* [Problem to solve] Count the lines below that hold the string "Permissions". Give only that number.

[Dataset entries]
****************************************

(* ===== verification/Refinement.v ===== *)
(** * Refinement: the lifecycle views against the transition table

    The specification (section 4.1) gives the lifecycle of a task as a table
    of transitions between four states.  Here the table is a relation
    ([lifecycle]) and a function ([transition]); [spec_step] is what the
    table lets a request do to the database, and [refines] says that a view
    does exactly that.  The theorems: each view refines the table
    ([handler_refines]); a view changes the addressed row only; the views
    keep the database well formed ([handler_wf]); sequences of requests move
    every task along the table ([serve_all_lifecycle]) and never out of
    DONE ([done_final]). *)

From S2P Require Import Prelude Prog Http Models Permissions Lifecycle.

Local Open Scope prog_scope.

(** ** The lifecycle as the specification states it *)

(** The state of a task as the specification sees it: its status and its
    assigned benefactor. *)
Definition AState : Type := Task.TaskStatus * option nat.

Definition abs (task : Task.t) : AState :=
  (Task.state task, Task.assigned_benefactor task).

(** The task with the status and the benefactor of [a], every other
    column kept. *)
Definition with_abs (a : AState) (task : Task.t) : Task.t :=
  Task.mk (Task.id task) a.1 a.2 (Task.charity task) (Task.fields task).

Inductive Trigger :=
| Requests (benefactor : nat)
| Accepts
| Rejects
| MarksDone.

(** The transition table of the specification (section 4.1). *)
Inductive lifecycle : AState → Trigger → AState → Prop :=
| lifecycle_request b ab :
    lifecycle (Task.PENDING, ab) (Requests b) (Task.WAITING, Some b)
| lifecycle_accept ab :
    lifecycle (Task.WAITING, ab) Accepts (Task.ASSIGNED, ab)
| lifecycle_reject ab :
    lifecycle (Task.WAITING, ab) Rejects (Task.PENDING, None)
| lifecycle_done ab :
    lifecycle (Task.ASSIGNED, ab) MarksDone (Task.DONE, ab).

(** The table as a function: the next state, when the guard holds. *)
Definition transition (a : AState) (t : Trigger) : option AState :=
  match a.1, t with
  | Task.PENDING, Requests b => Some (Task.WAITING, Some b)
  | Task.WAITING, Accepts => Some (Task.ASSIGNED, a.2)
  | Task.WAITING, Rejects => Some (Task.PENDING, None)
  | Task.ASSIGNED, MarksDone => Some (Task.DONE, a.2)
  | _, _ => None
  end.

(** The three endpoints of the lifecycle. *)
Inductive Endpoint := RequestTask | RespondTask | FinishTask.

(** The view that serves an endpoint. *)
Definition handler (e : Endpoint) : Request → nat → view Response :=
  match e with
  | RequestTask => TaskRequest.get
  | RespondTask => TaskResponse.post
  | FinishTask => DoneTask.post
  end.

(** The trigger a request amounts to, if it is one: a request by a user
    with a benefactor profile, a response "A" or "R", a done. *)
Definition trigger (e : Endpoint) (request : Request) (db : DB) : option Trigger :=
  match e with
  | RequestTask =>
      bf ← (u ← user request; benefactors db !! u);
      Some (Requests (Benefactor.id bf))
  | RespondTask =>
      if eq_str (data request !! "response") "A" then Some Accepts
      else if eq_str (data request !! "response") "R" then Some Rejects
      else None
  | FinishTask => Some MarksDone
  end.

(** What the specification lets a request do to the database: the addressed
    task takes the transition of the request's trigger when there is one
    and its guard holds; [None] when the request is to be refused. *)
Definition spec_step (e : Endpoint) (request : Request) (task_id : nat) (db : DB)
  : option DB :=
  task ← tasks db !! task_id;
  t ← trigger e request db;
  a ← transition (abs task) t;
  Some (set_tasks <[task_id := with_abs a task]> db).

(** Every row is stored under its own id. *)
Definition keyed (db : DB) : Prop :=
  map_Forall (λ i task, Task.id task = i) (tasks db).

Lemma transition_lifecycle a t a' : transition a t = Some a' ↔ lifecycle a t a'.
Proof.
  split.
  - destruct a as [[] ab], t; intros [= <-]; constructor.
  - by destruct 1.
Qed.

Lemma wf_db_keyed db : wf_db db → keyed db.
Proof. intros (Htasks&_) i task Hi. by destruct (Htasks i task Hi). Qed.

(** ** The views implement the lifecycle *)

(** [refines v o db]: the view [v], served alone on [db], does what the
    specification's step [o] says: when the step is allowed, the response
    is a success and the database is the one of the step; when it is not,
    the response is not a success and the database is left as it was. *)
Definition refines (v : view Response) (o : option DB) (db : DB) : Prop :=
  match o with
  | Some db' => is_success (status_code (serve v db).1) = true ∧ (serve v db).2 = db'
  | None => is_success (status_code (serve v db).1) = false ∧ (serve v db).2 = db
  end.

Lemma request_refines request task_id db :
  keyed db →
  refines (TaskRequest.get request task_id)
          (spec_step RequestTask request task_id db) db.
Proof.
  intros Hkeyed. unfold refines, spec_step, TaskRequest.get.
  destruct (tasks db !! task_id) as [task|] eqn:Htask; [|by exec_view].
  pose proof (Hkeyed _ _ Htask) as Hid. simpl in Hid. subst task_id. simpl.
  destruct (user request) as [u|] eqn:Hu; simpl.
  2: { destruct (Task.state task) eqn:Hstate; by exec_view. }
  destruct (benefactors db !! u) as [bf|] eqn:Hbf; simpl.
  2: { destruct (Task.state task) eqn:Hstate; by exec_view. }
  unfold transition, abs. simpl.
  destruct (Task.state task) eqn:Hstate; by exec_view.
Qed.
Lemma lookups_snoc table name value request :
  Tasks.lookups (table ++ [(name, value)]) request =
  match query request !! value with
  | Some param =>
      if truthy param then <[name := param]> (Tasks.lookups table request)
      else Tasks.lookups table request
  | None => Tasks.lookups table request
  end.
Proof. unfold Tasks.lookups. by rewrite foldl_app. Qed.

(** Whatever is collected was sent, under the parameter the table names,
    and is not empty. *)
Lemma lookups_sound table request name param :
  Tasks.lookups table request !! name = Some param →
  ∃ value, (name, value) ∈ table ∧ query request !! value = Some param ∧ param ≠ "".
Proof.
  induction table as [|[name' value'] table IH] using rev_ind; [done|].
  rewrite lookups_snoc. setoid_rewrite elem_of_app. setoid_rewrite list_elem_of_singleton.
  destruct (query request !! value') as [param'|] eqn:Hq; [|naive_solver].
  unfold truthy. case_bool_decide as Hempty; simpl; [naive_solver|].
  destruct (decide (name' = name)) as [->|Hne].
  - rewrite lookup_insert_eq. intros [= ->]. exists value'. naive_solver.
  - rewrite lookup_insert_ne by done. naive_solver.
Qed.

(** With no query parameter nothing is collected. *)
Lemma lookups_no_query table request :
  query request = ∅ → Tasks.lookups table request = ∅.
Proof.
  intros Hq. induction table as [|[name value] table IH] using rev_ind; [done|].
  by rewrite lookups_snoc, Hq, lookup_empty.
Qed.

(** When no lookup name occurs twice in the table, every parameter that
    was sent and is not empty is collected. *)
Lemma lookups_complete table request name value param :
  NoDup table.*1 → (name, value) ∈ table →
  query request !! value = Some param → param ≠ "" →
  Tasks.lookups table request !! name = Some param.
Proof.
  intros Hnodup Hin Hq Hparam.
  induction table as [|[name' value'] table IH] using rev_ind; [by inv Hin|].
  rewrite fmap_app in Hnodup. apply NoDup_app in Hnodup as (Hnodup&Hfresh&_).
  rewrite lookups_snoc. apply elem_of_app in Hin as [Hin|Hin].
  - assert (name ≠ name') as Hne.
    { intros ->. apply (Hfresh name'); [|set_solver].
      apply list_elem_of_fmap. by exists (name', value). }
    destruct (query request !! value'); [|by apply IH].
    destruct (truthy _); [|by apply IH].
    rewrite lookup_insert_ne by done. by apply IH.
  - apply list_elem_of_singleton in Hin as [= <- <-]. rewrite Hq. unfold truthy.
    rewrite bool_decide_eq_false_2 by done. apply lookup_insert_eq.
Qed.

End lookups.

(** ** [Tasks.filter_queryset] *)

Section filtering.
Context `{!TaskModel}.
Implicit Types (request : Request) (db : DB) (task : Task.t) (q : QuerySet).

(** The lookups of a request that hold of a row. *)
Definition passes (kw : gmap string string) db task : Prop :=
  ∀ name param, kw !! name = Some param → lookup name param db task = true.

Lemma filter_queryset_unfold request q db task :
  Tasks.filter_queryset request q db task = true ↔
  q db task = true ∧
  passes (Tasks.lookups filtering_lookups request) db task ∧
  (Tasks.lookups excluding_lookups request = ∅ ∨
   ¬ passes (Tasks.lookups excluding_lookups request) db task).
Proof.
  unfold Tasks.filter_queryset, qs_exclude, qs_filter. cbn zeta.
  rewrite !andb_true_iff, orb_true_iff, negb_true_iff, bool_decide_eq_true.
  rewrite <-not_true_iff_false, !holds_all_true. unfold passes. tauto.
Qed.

****************************************

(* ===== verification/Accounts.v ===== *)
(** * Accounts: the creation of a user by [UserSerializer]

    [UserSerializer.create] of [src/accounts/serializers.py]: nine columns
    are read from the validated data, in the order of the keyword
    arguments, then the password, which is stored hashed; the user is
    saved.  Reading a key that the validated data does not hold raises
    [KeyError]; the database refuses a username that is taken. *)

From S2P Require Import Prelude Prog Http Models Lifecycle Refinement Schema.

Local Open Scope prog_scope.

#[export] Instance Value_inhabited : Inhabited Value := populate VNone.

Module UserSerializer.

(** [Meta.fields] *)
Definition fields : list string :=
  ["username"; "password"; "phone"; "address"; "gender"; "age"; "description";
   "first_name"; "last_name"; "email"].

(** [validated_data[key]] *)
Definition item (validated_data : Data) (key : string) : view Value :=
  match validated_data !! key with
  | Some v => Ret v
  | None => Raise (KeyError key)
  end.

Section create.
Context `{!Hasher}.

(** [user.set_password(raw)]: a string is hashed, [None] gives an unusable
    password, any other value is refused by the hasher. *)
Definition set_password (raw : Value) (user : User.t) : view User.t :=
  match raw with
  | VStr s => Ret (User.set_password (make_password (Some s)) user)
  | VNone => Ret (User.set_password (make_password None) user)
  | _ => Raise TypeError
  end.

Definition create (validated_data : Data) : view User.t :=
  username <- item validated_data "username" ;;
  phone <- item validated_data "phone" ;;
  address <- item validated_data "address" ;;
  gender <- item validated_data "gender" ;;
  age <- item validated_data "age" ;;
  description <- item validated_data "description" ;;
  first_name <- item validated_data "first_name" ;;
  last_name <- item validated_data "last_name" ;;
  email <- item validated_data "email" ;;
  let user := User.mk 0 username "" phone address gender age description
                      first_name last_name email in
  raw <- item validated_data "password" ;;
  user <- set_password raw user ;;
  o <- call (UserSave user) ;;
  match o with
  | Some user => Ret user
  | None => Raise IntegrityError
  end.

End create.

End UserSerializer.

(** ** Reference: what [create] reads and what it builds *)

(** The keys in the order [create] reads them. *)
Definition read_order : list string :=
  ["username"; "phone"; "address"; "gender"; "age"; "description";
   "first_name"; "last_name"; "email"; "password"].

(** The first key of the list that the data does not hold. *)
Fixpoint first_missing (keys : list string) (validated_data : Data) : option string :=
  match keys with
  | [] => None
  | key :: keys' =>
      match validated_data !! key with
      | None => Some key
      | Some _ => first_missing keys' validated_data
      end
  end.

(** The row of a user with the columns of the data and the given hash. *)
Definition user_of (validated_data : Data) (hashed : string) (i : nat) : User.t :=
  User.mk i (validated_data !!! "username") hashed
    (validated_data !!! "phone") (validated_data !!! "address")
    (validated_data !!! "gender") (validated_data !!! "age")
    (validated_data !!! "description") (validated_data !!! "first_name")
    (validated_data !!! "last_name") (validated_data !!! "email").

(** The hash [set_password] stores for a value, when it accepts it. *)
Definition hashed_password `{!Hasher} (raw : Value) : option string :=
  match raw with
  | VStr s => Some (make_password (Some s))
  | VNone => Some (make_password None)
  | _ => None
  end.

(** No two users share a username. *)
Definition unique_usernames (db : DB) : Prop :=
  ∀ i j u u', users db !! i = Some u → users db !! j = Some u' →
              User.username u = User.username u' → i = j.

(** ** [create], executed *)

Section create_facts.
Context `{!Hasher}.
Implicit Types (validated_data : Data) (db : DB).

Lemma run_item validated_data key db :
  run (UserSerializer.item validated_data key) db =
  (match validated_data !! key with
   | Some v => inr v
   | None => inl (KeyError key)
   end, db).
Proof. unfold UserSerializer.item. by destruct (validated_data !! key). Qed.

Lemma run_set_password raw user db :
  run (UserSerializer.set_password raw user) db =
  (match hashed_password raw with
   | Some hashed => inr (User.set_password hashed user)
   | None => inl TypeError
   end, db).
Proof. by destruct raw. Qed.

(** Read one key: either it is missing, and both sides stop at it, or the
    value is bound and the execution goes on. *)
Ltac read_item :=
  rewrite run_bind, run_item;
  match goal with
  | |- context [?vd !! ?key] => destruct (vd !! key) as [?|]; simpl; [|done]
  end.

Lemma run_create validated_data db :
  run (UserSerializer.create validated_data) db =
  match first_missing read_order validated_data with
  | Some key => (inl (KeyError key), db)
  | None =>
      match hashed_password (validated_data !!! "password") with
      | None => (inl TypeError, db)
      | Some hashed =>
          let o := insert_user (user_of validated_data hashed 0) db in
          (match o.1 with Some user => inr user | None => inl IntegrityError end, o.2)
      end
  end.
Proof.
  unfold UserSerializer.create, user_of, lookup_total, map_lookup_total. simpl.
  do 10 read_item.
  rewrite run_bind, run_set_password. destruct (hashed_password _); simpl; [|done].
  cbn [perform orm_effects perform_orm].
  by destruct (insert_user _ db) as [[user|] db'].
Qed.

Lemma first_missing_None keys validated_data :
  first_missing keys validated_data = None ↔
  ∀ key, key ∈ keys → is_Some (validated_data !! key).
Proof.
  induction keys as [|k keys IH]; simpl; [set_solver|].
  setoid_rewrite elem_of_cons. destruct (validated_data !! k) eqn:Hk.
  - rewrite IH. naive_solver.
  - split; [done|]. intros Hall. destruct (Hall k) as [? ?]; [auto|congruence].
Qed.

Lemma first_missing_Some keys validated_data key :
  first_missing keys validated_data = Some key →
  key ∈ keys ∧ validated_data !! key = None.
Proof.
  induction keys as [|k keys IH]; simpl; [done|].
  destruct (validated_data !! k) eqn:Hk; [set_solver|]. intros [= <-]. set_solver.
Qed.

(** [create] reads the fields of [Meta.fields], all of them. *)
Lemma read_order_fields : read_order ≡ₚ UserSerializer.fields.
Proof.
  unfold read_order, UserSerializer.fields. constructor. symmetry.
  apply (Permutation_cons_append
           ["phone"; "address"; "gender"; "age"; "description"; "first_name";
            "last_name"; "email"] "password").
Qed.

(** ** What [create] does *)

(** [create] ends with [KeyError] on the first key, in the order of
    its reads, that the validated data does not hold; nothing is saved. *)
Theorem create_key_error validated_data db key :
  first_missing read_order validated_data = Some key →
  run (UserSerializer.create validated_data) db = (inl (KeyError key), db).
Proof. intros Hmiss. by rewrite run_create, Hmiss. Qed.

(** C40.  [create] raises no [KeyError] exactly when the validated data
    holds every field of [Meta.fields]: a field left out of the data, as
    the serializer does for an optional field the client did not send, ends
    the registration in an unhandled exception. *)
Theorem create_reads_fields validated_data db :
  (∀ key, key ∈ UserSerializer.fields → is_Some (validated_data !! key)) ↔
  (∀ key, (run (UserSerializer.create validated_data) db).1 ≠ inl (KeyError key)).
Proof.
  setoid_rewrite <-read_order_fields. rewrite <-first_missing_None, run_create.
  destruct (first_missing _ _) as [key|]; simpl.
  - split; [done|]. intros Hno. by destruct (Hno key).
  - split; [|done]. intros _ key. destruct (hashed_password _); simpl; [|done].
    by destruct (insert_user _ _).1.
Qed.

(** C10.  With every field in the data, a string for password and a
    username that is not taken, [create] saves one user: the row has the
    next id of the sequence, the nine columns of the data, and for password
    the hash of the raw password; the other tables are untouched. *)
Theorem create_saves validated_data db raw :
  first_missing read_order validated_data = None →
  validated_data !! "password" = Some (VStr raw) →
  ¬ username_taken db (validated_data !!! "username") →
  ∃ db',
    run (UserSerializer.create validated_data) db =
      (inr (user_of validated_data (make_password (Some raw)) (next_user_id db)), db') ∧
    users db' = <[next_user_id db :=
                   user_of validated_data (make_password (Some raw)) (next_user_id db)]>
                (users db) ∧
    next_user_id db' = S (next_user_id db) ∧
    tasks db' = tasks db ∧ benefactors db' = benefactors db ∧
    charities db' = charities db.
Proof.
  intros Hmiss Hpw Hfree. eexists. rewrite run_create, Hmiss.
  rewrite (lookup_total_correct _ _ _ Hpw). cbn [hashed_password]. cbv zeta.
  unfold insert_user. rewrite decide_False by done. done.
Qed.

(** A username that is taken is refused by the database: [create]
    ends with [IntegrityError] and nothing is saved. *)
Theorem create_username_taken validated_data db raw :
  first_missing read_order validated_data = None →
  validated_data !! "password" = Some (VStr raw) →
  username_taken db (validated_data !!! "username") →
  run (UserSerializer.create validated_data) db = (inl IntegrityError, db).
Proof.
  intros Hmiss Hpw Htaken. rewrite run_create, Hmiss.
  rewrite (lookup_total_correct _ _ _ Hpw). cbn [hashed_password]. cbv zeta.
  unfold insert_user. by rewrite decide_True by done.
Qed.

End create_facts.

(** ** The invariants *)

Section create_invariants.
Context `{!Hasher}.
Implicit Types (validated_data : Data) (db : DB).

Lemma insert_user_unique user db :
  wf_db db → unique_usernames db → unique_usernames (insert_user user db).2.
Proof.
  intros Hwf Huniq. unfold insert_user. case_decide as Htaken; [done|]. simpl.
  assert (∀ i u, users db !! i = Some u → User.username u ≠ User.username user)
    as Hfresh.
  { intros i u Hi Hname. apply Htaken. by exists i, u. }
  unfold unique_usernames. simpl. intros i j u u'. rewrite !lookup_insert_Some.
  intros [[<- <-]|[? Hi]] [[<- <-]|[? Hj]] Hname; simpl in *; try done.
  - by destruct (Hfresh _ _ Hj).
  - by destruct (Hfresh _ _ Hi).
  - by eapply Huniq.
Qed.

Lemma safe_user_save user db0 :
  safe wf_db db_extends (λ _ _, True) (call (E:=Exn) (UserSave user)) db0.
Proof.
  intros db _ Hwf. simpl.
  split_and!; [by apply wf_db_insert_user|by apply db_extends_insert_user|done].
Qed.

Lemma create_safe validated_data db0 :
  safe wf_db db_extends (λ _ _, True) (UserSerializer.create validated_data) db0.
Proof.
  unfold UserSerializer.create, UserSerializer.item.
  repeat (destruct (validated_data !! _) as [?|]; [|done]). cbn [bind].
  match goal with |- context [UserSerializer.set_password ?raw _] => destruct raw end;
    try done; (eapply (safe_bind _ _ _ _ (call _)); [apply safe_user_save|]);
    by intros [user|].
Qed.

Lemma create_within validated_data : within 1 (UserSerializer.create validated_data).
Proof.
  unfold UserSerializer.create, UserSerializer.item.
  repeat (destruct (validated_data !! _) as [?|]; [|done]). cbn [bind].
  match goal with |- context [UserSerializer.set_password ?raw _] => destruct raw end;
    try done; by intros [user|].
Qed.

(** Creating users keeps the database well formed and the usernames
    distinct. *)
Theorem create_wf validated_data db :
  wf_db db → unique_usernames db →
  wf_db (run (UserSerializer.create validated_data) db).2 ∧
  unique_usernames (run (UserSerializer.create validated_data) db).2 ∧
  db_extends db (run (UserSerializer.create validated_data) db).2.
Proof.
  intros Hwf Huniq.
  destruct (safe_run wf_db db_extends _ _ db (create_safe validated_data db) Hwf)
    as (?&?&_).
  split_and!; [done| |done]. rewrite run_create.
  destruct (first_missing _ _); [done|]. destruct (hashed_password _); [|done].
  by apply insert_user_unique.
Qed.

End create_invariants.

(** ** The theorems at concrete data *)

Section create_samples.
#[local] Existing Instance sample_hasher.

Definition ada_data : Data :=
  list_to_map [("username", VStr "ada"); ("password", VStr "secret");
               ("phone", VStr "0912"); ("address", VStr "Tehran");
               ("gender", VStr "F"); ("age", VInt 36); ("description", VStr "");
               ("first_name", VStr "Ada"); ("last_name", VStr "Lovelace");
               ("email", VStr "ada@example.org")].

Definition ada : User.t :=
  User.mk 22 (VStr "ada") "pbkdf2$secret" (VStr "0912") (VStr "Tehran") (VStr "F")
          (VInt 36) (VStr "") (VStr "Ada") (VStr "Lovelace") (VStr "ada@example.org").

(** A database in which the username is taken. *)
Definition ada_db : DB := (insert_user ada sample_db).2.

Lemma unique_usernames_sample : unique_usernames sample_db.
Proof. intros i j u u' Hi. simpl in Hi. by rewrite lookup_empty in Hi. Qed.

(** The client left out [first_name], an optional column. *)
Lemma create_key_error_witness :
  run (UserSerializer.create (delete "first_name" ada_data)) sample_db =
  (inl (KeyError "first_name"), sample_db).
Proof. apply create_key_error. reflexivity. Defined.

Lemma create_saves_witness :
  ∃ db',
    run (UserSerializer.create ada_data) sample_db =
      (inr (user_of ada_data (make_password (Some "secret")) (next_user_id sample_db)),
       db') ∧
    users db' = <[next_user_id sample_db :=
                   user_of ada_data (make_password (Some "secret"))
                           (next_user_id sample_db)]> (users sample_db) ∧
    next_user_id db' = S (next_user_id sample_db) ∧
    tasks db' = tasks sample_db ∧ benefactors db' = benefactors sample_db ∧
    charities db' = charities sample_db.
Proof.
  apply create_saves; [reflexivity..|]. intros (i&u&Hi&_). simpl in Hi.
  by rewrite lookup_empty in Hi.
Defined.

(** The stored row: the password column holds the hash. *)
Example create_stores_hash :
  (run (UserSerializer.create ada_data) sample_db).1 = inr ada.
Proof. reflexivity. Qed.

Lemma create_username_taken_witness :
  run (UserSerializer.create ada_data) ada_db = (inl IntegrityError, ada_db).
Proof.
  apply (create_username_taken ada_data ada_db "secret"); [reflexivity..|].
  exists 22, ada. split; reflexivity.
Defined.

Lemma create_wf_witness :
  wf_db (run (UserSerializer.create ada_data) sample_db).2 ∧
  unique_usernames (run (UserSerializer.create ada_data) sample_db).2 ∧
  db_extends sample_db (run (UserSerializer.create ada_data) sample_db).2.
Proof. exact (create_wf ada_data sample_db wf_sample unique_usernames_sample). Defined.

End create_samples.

****************************************

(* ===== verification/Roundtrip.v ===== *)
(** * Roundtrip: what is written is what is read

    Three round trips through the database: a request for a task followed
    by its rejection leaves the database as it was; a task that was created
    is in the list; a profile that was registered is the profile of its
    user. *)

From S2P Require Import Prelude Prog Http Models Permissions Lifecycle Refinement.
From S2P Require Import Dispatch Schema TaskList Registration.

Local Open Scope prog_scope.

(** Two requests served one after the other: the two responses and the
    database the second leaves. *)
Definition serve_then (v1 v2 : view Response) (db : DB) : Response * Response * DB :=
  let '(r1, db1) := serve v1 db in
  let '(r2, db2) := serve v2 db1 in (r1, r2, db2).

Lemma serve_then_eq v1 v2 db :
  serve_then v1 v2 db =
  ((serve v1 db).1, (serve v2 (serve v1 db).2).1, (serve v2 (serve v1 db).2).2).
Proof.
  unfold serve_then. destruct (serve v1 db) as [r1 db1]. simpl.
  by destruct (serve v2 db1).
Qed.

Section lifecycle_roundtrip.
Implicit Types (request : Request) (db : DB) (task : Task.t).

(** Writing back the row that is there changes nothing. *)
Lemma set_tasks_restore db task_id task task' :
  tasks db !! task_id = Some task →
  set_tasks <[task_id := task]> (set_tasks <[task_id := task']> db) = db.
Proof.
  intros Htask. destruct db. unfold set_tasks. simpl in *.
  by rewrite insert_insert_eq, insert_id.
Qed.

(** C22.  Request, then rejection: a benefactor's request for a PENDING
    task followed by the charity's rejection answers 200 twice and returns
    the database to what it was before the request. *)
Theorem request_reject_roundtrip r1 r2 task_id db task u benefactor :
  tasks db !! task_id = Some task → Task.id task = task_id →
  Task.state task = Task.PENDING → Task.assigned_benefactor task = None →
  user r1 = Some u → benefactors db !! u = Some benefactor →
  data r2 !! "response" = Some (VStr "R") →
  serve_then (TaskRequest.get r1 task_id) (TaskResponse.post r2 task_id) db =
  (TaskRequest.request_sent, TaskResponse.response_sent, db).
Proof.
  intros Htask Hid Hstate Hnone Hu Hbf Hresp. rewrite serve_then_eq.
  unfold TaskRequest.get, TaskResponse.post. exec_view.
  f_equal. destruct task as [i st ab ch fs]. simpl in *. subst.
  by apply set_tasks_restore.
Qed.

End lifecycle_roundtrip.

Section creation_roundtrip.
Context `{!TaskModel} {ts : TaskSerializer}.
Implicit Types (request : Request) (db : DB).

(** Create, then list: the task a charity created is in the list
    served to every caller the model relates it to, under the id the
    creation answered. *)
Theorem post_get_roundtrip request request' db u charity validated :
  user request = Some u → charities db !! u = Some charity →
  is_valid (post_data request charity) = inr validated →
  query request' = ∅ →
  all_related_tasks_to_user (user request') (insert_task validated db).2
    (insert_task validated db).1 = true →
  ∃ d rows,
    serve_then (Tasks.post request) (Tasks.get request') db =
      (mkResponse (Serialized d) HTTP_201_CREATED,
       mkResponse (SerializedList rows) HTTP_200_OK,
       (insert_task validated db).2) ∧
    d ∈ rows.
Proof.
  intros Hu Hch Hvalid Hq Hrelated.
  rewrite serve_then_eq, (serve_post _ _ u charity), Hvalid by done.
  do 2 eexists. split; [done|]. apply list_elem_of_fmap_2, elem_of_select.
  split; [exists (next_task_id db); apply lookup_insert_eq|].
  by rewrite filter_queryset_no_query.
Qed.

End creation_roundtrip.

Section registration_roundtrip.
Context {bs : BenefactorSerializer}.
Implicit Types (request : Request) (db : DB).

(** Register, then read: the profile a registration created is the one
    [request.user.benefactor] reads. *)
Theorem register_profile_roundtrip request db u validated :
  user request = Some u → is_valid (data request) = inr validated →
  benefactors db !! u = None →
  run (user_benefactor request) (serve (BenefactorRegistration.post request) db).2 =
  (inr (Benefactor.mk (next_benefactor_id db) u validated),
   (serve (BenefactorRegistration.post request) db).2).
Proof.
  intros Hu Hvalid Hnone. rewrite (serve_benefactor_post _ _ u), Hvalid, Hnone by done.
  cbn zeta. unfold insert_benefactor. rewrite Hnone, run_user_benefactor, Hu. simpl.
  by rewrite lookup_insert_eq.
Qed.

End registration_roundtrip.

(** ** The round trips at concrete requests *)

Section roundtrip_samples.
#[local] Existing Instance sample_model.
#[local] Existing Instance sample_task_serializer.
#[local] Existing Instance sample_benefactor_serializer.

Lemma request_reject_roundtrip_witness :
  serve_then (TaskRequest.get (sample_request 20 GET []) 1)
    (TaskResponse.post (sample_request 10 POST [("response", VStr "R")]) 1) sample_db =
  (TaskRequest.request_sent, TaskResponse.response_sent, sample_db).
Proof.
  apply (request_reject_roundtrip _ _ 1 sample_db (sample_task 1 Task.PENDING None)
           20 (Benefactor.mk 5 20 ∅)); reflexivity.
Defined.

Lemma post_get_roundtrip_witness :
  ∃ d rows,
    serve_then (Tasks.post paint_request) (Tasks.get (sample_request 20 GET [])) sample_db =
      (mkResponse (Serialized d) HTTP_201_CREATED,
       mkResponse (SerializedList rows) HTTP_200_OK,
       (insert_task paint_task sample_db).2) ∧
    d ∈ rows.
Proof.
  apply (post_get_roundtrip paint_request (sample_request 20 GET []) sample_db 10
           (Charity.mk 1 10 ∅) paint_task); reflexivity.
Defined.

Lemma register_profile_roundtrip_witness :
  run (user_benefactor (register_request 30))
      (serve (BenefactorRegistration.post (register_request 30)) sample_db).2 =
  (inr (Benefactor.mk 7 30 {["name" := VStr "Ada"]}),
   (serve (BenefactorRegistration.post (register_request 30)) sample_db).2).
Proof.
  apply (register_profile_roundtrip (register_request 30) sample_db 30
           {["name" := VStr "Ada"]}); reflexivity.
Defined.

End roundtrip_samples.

****************************************

* [Output below] 2